[Stored items]
(* ===== verification/EventFast.v ===== *)
(** * Pre-built ("fast") events

    The pooled events of [src/src/agc_event.c] (lines 870-1151): all of an
    event's headers and its body live in one zeroed buffer, laid out once, and
    are overwritten in place with [strcpy] and [sprintf].  The buffer is kept
    byte by byte, so that a string that does not fit its place is visible.
    Lengths and offsets are natural numbers: the code's ints, not negative and
    small enough that their sum does not overflow. *)

From stdpp Require Import base gmap list fin_maps.
From stdpp Require Import strings.
From Stdlib Require Import ZArith Lia.
From S2P Require Import Prelude CString Event.

Module Fast.
Import Ev.

(** [sizeof] of the structures in front of the strings, on a 64-bit target. *)
Definition sizeof_fast_event_node : nat := 16.
Definition sizeof_pointer : nat := 8.
Definition sizeof_header : nat := 24.

(** A fast event: its type, the offsets of the name and of the value of each
    header, the offset of the body, and the buffer. *)
Record fast_event := FastEvent {
  ftype : Z;
  fheaders : list (nat * nat);
  fbody : option nat;
  payload : list Z }.

Definition with_payload p f := FastEvent (ftype f) (fheaders f) (fbody f) p.

(** Stores through a [char *], one byte after the other. *)
Fixpoint write_bytes (buf : list Z) (off : nat) (bs : list Z) : result (list Z) :=
  match bs with
  | [] => Ok buf
  | c :: bs' =>
      if (off <? length buf)%nat then write_bytes (<[off := c]> buf) (S off) bs'
      else Fault OutOfBounds
  end.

> _WHAT IS NEEDED_:
Give back the records above exactly, limited to the lines between the one holding "Record fast_event := FastEvent" and the one holding "else Fault OutOfBounds", inclusive.

> _WRITTEN RESPONSE_:
Record fast_event := FastEvent {
  ftype : Z;
  fheaders : list (nat * nat);
  fbody : option nat;
  payload : list Z }.

Definition with_payload p f := FastEvent (ftype f) (fheaders f) (fbody f) p.

(** Stores through a [char *], one byte after the other. *)
Fixpoint write_bytes (buf : list Z) (off : nat) (bs : list Z) : result (list Z) :=
  match bs with
  | [] => Ok buf
  | c :: bs' =>
      if (off <? length buf)%nat then write_bytes (<[off := c]> buf) (S off) bs'
      else Fault OutOfBounds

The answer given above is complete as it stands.